Moab in the heat of summer :nonod: Thanks, for the suggestion, but no thanks. My body doesn't like to function in the heat. That's why we usually go in April or lae Aug/Sept for riding.


----------



## Bocephus Jones II (Oct 7, 2004)

KonaRider said:


> My crew and I got back from a 3 day trip up there 2 weeks ago. We were on full-on DH sleds (11" travel on mine) rockin' the Whole Enchilada trail, including Porcupine. We kept running into a group of XC guys who would have to slow down for the tech stuff - we just floated over everything.
> 
> Earned out turn though - 7 mile ride back to town on a 50 lb bike with 30 lbs of camera equipment on your back...
> 
> Nice pics!


Do you really need 11" of travel for Moab? I see people out there with long travel bikes all the time though.


----------



## Chain (Dec 28, 2006)

KonaRider said:


> My crew and I got back from a 3 day trip up there 2 weeks ago. We were on full-on DH sleds (11" travel on mine) rockin' the Whole Enchilada trail, including Porcupine. We kept running into a group of XC guys who would have to slow down for the tech stuff - we just floated over everything.
> 
> Earned out turn though - 7 mile ride back to town on a 50 lb bike with 30 lbs of camera equipment on your back...
> 
> Nice pics!


Let's see some pics then! I was only packing my old Pentax Optio 330 so I was in the P&S world for this trip. Didn't want to carry and destroy the good camera.

I was looking at the 8" travel bikes with envy. 11" would have been like floating on marshmellows. My MTB is an old Diamondback V-link. I'm not even sure how old it is anymore. Front shock locked up a few years ago and I replaced it and also traded up for some of the "new and improved" v-brakes when they came out. Other components have been replaced as they died. I had to get a new right shifter on this trip. Kinda wanted to be able to change gears in the rear. Some of the new rigs looked mighty nice, but since I only ride it once a year I'll either keep riding my antique or rent.


----------



## Bocephus Jones II (Oct 7, 2004)

Chain said:


> Let's see some pics then! I was only packing my old Pentax Optio 330 so I was in the P&S world for this trip. Didn't want to carry and destroy the good camera.
> 
> I was looking at the 8" travel bikes with envy. 11" would have been like floating on marshmellows. My MTB is an old Diamondback V-link. I'm not even sure how old it is anymore. Front shock locked up a few years ago and I replaced it and also traded up for some of the "new and improved" v-brakes when they came out. Other components have been replaced as they died. I had to get a new right shifter on this trip. Kinda wanted to be able to change gears in the rear. Some of the new rigs looked mighty nice, but since I only ride it once a year I'll either keep riding my antique or rent.

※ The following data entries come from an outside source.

(* ===== verification/Server.v ===== *)
(** * A concrete environment

    An API server that stores the objects it is given, in memory, and plain
    answers for everything else. The examples and the witnesses of the
    development run the operator against it; no theorem assumes it. *)
From S2P Require Import Prelude Effects Interleave Rely K8s Labels Utils X509 Models V1alpha1 Calls ApiServer.
Import v1alpha1.

Record cluster := mkCluster {
  devices : gmap key EdgeDevice;
  deployments : gmap key EdgeDeployment;
  secrets : gmap key Secret;
  configmaps : gmap key ConfigMap;
  routes : gmap key Route;
  claims : gmap key ObjectBucketClaim;
  clock : Z;
}.

Definition empty_cluster : cluster := mkCluster ∅ ∅ ∅ ∅ ∅ ∅ 0.

Definition set_devices (m : gmap key EdgeDevice) (c : cluster) : cluster :=
  mkCluster m (deployments c) (secrets c) (configmaps c) (routes c) (claims c) (clock c).
Definition put_device (d : EdgeDevice) (c : cluster) : cluster := set_devices (<[key_of d := d]> (devices c)) c.
Definition put_deployment (d : EdgeDeployment) (c : cluster) : cluster :=
  mkCluster (devices c) (<[(dep_namespace d, dep_name d) := d]> (deployments c)) (secrets c)
    (configmaps c) (routes c) (claims c) (clock c).
Definition put_secret (s : Secret) (c : cluster) : cluster :=
  mkCluster (devices c) (deployments c)
    (<[(Namespace (secret_Meta s), Name (secret_Meta s)) := s]> (secrets c))
    (configmaps c) (routes c) (claims c) (clock c).
Definition put_configmap (m : ConfigMap) (c : cluster) : cluster :=
  mkCluster (devices c) (deployments c) (secrets c)
    (<[(Namespace (cm_Meta m), Name (cm_Meta m)) := m]> (configmaps c)) (routes c) (claims c) (clock c).
Definition put_claim (o : ObjectBucketClaim) (c : cluster) : cluster :=
  mkCluster (devices c) (deployments c) (secrets c) (configmaps c) (routes c)
    (<[(Namespace (obc_Meta o), Name (obc_Meta o)) := o]> (claims c)) (clock c).
Definition tick (c : cluster) : cluster :=
  mkCluster (devices c) (deployments c) (secrets c) (configmaps c) (routes c) (claims c) (clock c + 1).

Definition not_found : error := StatusError StatusReasonNotFound "not found".
Definition unsupported : error := ErrorString "not supported".

Definition get {A} (o : option A) : result A := match o with Some a => Ok a | None => Err not_found end.

(** The values of a map that satisfy a predicate, by key. *)
Definition select {A} (P : key → A → bool) (m : gmap key A) : list A :=
  (filter (λ kv, P kv.1 kv.2 = true) (map_to_list m)).*2.

Definition some_certificate (cn : string) (usages : list ExtKeyUsage) : Certificate :=
  mkCertificate 1 (mkPkixName cn [] "" "") 0 0 false false [] [] usages [] [] "" "".

Definition serve (o : api_op) (c : cluster) : api_ans o * cluster :=
  match o with
  | GetEdgeDevice ns n => (get (devices c !! (ns, n)), c)
  | CreateEdgeDevice d =>
      match devices c !! key_of d with
      | Some _ => (Err (StatusError StatusReasonAlreadyExists "already exists"), c)
      | None => let stored := stored_new d in (Ok (decode_into stored d), put_device stored c)
      end
  | PatchEdgeDevice old new =>
      match devices c !! key_of old with
      | None => (Err not_found, c)
      | Some stored =>
          let d := patch_main old new stored in
          (Ok (decode_into d new),
           set_devices (if leaves old new d then delete (key_of old) (devices c)
                        else <[key_of old := d]> (devices c)) c)
      end
  | PatchEdgeDeviceStatus old new =>
      match devices c !! key_of old with
      | None => (Err not_found, c)
      | Some stored =>
          let d := patch_device_status old new stored in
          (Ok (decode_into d new), set_devices (<[key_of old := d]> (devices c)) c)
      end
  | ListEdgeDevices ns s =>
      (Ok (select (λ k d, String.eqb k.1 ns && sel_matches s (map_of (device_labels d))) (devices c)), c)
  | GetEdgeDeployment ns n => (get (deployments c !! (ns, n)), c)
  | PatchEdgeDeployment _ d => (Ok d, put_deployment d c)
  | ListEdgeDeployments ns s =>
      (Ok (select (λ k d, match ns with None => true | Some ns => String.eqb k.1 ns end
                          && sel_matches s (map_of (dep_labels d))) (deployments c)), c)
  | GetSecret ns n => (get (secrets c !! (ns, n)), c)
  | CreateSecret s => (Ok s, put_secret s c)
  | GetConfigMap ns n => (get (configmaps c !! (ns, n)), c)
  | GetRoute ns n => (get (routes c !! (ns, n)), c)
  | GetObjectBucketClaim ns n => (get (claims c !! (ns, n)), c)
  | CreateObjectBucketClaim o => (Ok o, put_claim o c)
  | RecordEvent _ _ _ _ | IncCounter _ | Sleep _ => (tt, c)
  | Now => (clock c, tick c)
  | NewUUID => ("uuid"%string, c)
  | MarshalPodSpec _ => (Ok "pod: yaml"%string, c)
  | MarshalConfigMap m => (Ok ("configmap: " +:+ Name (cm_Meta m)), c)
  | MarshalStringMap m => (Ok (String.concat "," (map_to_list m).*1), c)
  | UnmarshalAllowList y => (Ok (models.mkMetricsAllowList [y]), c)
  | UnmarshalHeartbeat _ => (Ok (models.mkHeartbeat [] None "up" None "1" []), c)
  | UnmarshalRegistrationInfo _ => (Ok (models.mkRegistrationInfo "csr" None), c)
  | PemDecode p => (Some (mkPemBlock (if String.eqb p "key" then "EC PRIVATE KEY" else "CERTIFICATE") p), c)
  | PemEncode b => (Ok (Block_Bytes b), c)
  | ParseCertificate der => (Ok (some_certificate der []), c)
  | ParseCertificateRequest der =>
      (Ok (mkCertificateRequest (mkPkixName "someone" ["elsewhere"] "" "") ("public of " +:+ der) der), c)
  | ParseECPrivateKey k => (Ok (EcdsaKey k), c)
  | ParsePKCS1PrivateKey _ => (Err unsupported, c)
  | MarshalECPrivateKey _ => (Ok "key"%string, c)
  | MarshalPKCS1PrivateKey _ => ("key"%string, c)
  | GenerateECKey => (Ok (EcdsaKey "ec"), c)
  | GenerateRSAKey _ => (Ok (RsaKey "rsa"), c)
  | PublicOf _ => ("public"%string, c)
  | CreateCertificate _ _ _ _ => (Ok "der"%string, c)
  | X509KeyPair cert _ => (Ok cert, c)
  | CheckSignatureFrom _ _ => (Ok tt, c)
  | VerifyCertificate cert opts =>
      (if usage_allowed cert opts then Ok tt else Err (ErrorString "incompatible key usage"), c)
  | RandString _ => ("abcde"%string, c)
  | AddDate t y m d => ((t + y * 31536000000000000 + m * 2592000000000000 + d * 86400000000000)%Z, c)
  end.

(** Every schedule is the first choice. *)
Definition server : env api cluster := {| answer := serve; choose := λ n c, (0, c) |}.

(** Run a program and look at its end. *)
Definition outcome_of {A} (p : go A) (c : cluster) : outcome A := (run server p c).1.2.
Definition trace_of {A} (p : go A) (c : cluster) : list api_op := ev_op <$> (run server p c).1.1.
Definition cluster_of {A} (p : go A) (c : cluster) : cluster := (run server p c).2.

(** A property of all executions holds of this one. *)
Lemma run_wp {A} (p : go A) Q c :
  live server p c = true → wp p Q → Q (run server p c).1.1 (run server p c).1.2.
Proof. intros Hl Hwp. apply (proj1 (wp_exec p Q) Hwp). by apply run_exec. Qed.

(** This server keeps the laws of [ApiServer]. *)
#[export] Instance cluster_server : ApiServer cluster := {
  devices_of := devices;
  deployments_of := deployments;
  answers c o a c' := serve o c = (a, c');
}.

Lemma elem_of_select {A} (P : key → A → bool) (m : gmap key A) x :
  x ∈ select P m ↔ ∃ k, m !! k = Some x ∧ P k x = true.
Proof.
  unfold select. rewrite list_elem_of_fmap. split.
  - intros ([k y] & -> & [HP Hin]%list_elem_of_filter). apply elem_of_map_to_list in Hin. eauto.
  - intros (k & Hk & HP). exists (k, x). split; [done|]. apply list_elem_of_filter.
    by rewrite elem_of_map_to_list.
Qed.

#[export] Instance cluster_laws : ApiServerLaws cluster.
Proof.
  split.
  - intros c o a c' Ha. destruct o; simpl in *; repeat case_match; by simplify_eq.
  - intros c o a c' Ha. destruct o; simpl in *; repeat case_match; by simplify_eq.
  - intros c ns n r c' Ha. simpl in *. injection Ha as <- <-. by destruct (devices c !! (ns, n)).
  - intros c ns s r c' Ha. simpl in Ha. simplify_eq. intros d. rewrite elem_of_select. split.
    + intros ([ns0 n] & Hd & [E Hs]%andb_true_iff). apply String.eqb_eq in E. simpl in E. subst. eauto.
    + intros (n & Hd & Hs). exists (ns, n). split; [done|]. simpl. by rewrite String.eqb_refl.
  - intros c ns n r c' Ha. simpl in *. injection Ha as <- <-. by destruct (deployments c !! (ns, n)).
  - intros c ns s r c' Ha. simpl in *. injection Ha as <- <-. intros d. rewrite elem_of_select. split.
    + intros (k & Hd & [E Hs]%andb_true_iff). exists k. split_and!; [done| |done].
      destruct ns as [ns|]; [by apply String.eqb_eq in E|done].
    + intros (k & Hd & E & Hs). exists k. split; [done|]. rewrite Hs, andb_true_r.
      destruct ns as [ns|]; [by rewrite E, String.eqb_refl|done].
  - intros c old new r c' Ha. simpl in Ha.
    destruct (devices c !! key_of old) as [d0|] eqn:E; [|by injection Ha as <- <-].
    injection Ha as <- <-. exists d0, (patch_main old new d0).
    split_and!; [done|apply patch_main_patched|apply decode_into_decoded|done].
  - intros c d r c' Ha. simpl in Ha. destruct (devices c !! key_of d) as [d0|] eqn:E; injection Ha as <- <-; [done|].
    exists (stored_new d). split_and!; [done|apply stored_new_created|apply decode_into_decoded|done].
  - intros c old new r c' Ha. simpl in Ha. destruct (devices c !! key_of old) as [d0|] eqn:E; injection Ha as <- <-; [|done].
    exists d0, (patch_device_status old new d0).
    split_and!; [done|apply patch_status_patched|apply decode_into_decoded|done].
Qed.

(** A run of the server is an evolution of its world. *)
Lemma run_evolves {A} (p : go A) c : evolves answers c (run server p c).1.1 (run server p c).2.
Proof.
  revert c; induction p as [r|k|o k IH|n k IH]; intros c; simpl; [constructor|constructor| |apply IH].
  destruct (serve o c) as [a c1] eqn:E. specialize (IH a c1).
  destruct (run server (k a) c1) as [[tr out] c2]. simpl in *. by econstructor.
Qed.

Lemma run_swp {A} (p : go A) c Q r :
  swp answers p c Q → live server p c = true → outcome_of p c = Returned r →
  Q (run server p c).1.1 r (cluster_of p c).
Proof.
  intros H Hl Hr. apply H; [|apply run_evolves]. rewrite <- Hr. by apply run_exec.
Qed.

Lemma map_Forall_keyed (m : gmap key EdgeDevice) :
  bool_decide (map_Forall (λ k d, key_of d = k) m) = true → well_keyed m.
Proof. intros H%bool_decide_eq_true k d Hk. by apply (H k d). Qed.

Definition some_meta (name ns : string) (ls : labelmap) (fs : list string) : ObjectMeta :=
  mkObjectMeta name ns "1" (Some ls) fs None.
Definition some_device (name ns : string) (ls : labelmap) : EdgeDevice :=
  mkEdgeDevice (some_meta name ns ls []) zero_spec zero_status.
Definition some_deployment (name ns : string) (ls : labelmap) (fs : list string)
    (sel : option LabelSelector) (device : string) : EdgeDeployment :=
  mkEdgeDeployment (some_meta name ns ls fs)
    (mkEdgeDeploymentSpec sel device PodDeploymentType (mkPodSpec [] [] [] "") None None None "").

Yeah I have a Fisher Sugar XC bike with something like 3" of travel. It works fine for most trails I ride--it would be nice to have a long travel bike, but I wouldn't want to ride it up most of the hills here in CO due to the extra weight.


----------



## KonaRider (Jul 20, 2005)

*well*



Bocephus Jones II said:


> Do you really need 11" of travel for Moab? I see people out there with long travel bikes all the time though.


technically, you don't need ANY Travel for Moab. Those trails can all be done on a HT, no problem. A dude even went for the trails on a Unicycle.

The reason we brought our DH rigs was because we had been told that Hazard County trail was pretty gnarly - it wasn't.

Plus, we played on Bartlett's Wash and yeah, you want a DH bike for that. But most of the time, I was wishing I had brought my hardtail. 

Only pic I could find...courtesy of AZFreeride.com. A little drop we were playing on at Bartlett's Wash.


----------



## Bocephus Jones II (Oct 7, 2004)

KonaRider said:


> technically, you don't need ANY Travel for Moab. Those trails can all be done on a HT, no problem. A dude even went for the trails on a Unicycle.
> 
> The reason we brought our DH rigs was because we had been told that Hazard County trail was pretty gnarly - it wasn't.
> 
> ...


I can see wearing body armor in Moab though--that stuff hurts to fall on. :cryin:


----------



## KonaRider (Jul 20, 2005)

*uh. yeah!*



Bocephus Jones II said:


> I can see wearing body armor in Moab though--that stuff hurts to fall on. :cryin:


Slickrock is like sandpaper...it'll just take your skin right off. Amazingly, even after riding Hazard-Kokopelli-UPS-LPS-Porcupine one day, Bartlett's another and finishing with the dirt jump park in town...no one in our crew crashed! First time...on our last trip, we had one concussion, a dislocated shoulder and lots of blood.  

Awesome traction though - I run super tacky DH tires and you would just stick to everything. Dropping in was interesting!

Porcupine on a DH bike is a lot of fun...it's a heck of a workout, especially that climb, but man, the lines you can take are so much fun. (All ON TRAIL, in case any were wondering). 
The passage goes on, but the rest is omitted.